- **Problem description**: Every line containing "EvLog" should be copied out. Go through the entries and find them.

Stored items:
::::::::::

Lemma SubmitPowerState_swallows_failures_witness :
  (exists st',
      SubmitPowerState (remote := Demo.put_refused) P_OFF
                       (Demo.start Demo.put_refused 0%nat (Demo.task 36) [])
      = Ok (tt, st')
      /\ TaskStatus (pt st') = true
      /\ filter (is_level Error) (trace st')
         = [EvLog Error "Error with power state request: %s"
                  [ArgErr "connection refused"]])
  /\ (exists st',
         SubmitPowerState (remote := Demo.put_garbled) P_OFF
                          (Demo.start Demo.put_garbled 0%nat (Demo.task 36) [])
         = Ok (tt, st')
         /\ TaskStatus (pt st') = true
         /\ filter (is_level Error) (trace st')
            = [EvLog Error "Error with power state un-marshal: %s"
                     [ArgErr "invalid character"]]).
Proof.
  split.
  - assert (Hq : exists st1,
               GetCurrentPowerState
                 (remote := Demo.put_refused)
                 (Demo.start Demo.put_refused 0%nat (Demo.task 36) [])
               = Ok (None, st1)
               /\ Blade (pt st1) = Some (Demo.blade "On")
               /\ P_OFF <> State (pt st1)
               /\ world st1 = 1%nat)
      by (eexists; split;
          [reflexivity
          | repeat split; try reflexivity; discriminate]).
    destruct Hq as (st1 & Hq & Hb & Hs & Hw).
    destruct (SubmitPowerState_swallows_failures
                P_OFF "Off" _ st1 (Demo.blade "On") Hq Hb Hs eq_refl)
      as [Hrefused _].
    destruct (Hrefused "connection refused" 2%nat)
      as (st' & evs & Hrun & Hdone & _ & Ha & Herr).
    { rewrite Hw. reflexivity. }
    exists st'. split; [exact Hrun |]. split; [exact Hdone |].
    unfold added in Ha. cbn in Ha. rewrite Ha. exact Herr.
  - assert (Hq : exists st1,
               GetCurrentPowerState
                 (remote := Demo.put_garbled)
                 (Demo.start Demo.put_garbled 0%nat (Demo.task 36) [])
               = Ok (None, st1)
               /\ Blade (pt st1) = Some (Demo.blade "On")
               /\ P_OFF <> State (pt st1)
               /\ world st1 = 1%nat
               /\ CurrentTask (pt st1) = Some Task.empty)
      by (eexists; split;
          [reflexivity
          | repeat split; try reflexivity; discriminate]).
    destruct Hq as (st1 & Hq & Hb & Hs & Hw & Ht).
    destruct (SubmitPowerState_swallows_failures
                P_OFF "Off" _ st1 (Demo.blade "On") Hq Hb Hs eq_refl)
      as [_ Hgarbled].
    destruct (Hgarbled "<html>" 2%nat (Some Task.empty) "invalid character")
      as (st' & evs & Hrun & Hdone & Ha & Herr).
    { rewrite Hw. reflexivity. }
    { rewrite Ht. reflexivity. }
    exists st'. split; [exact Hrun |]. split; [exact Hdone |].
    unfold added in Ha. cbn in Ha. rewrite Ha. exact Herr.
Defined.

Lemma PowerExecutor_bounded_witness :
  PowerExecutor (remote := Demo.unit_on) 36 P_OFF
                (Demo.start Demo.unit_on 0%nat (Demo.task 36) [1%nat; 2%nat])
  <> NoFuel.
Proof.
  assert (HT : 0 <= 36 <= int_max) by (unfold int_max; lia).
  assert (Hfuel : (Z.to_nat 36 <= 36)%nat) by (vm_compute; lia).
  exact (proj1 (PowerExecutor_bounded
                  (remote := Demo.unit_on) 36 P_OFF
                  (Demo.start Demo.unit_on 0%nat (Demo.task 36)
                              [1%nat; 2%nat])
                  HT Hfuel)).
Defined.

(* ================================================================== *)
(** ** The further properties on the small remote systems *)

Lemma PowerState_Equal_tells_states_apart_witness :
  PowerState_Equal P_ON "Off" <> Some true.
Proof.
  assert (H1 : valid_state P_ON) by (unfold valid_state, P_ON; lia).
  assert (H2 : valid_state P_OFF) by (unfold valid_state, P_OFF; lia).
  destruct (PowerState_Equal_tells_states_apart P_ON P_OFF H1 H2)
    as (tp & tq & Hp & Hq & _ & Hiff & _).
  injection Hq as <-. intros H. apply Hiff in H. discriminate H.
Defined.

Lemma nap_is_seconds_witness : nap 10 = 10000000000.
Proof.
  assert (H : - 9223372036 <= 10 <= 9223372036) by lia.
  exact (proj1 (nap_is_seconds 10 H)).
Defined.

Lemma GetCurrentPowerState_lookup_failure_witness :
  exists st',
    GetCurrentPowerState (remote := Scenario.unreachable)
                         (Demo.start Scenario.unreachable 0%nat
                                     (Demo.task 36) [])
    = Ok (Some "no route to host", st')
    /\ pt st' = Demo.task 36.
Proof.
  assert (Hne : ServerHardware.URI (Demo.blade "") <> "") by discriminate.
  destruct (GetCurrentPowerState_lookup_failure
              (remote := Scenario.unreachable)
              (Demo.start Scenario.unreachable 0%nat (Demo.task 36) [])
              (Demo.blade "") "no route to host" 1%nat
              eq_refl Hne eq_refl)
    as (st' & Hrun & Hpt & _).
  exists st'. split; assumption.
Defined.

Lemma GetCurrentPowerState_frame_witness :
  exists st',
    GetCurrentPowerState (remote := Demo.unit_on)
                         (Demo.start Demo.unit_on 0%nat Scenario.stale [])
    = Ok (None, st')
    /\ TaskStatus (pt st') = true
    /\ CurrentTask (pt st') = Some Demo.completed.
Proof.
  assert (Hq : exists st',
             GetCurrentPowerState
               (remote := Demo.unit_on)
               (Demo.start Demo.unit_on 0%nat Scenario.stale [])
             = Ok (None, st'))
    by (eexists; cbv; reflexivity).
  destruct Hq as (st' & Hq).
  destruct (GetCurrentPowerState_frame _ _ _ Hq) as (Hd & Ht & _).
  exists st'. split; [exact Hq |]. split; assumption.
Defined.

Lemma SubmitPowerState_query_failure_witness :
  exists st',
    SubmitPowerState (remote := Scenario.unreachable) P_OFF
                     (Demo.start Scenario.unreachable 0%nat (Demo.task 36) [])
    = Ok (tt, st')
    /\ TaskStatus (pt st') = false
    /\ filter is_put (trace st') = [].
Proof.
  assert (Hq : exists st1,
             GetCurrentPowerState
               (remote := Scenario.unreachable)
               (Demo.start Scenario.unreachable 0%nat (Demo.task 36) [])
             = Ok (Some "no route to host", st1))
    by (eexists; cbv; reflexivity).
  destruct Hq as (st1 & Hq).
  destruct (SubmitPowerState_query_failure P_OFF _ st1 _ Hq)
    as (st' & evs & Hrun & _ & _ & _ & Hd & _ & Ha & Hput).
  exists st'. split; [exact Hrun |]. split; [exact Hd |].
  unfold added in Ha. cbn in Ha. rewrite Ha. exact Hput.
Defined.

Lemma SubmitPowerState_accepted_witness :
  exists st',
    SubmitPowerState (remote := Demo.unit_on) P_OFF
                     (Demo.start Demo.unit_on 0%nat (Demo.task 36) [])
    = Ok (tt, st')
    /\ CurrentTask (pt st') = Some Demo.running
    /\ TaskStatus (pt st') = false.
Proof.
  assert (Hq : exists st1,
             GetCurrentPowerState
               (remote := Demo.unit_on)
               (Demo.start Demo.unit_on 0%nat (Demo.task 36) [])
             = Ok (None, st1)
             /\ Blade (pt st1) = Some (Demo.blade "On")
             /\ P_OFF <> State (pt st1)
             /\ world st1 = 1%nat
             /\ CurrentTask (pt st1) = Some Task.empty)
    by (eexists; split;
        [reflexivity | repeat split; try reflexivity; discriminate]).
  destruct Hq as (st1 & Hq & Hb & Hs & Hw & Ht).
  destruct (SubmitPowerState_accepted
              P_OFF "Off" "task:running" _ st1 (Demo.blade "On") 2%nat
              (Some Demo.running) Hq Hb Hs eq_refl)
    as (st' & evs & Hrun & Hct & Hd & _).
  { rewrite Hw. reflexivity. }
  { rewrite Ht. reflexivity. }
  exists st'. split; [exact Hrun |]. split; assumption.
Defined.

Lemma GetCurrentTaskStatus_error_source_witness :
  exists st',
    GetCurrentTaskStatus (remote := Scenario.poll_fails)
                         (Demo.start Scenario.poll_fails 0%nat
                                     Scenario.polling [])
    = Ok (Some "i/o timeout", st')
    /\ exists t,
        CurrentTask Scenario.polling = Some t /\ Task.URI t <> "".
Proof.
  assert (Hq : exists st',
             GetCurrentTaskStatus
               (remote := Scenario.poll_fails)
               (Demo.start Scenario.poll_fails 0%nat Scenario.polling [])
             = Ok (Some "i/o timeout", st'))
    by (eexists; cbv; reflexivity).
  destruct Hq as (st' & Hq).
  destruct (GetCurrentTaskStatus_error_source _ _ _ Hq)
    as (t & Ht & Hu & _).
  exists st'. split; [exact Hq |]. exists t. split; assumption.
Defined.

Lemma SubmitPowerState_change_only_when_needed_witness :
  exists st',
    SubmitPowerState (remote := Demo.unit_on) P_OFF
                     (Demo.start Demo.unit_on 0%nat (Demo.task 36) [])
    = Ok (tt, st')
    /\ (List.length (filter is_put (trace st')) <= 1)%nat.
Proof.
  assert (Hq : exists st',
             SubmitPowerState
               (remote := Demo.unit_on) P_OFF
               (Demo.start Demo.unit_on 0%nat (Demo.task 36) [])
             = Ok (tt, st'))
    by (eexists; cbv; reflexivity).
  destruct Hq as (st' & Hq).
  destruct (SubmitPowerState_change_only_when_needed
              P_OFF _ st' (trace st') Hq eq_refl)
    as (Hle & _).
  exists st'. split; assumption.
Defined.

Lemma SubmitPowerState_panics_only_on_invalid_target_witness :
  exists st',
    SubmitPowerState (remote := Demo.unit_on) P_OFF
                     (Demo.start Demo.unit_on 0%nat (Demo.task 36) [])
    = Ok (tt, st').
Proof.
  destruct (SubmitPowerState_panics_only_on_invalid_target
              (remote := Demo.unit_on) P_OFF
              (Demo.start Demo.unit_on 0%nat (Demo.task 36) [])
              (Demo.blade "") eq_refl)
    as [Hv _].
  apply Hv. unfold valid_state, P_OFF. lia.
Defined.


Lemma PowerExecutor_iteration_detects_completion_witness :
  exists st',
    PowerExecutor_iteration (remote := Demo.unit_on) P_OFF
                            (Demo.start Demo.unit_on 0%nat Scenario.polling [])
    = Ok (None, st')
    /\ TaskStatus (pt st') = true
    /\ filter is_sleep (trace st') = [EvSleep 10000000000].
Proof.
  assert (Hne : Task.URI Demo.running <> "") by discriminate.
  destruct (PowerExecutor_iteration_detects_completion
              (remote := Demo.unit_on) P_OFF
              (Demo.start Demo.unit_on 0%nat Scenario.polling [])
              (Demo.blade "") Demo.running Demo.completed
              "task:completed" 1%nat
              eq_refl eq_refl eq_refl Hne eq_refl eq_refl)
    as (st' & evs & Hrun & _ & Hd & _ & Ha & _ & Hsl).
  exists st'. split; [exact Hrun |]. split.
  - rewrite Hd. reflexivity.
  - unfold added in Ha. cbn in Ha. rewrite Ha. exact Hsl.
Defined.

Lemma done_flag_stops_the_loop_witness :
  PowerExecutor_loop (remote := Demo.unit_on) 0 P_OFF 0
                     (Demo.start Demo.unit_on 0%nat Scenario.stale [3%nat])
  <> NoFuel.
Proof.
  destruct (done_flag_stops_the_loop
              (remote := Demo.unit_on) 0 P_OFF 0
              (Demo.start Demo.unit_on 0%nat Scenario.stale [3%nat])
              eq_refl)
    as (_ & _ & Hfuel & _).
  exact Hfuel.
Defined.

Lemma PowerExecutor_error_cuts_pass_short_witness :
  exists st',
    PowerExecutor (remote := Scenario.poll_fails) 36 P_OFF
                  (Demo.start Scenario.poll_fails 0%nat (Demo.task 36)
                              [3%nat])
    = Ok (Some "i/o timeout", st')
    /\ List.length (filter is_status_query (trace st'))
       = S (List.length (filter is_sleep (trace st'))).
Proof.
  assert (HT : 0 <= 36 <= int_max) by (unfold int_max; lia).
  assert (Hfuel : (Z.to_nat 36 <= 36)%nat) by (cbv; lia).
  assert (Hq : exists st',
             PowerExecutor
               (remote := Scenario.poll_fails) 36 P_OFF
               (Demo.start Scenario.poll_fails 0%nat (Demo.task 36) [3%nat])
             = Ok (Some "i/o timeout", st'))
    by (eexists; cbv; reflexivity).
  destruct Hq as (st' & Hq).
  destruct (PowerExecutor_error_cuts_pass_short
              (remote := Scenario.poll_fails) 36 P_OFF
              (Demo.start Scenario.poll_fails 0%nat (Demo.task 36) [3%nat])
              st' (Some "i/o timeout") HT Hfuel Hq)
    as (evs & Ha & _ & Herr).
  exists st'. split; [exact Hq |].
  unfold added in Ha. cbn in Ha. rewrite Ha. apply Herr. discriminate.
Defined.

::::::::::

- **Result of this exercise**:
         = [EvLog Error "Error with power state request: %s"
            = [EvLog Error "Error with power state un-marshal: %s"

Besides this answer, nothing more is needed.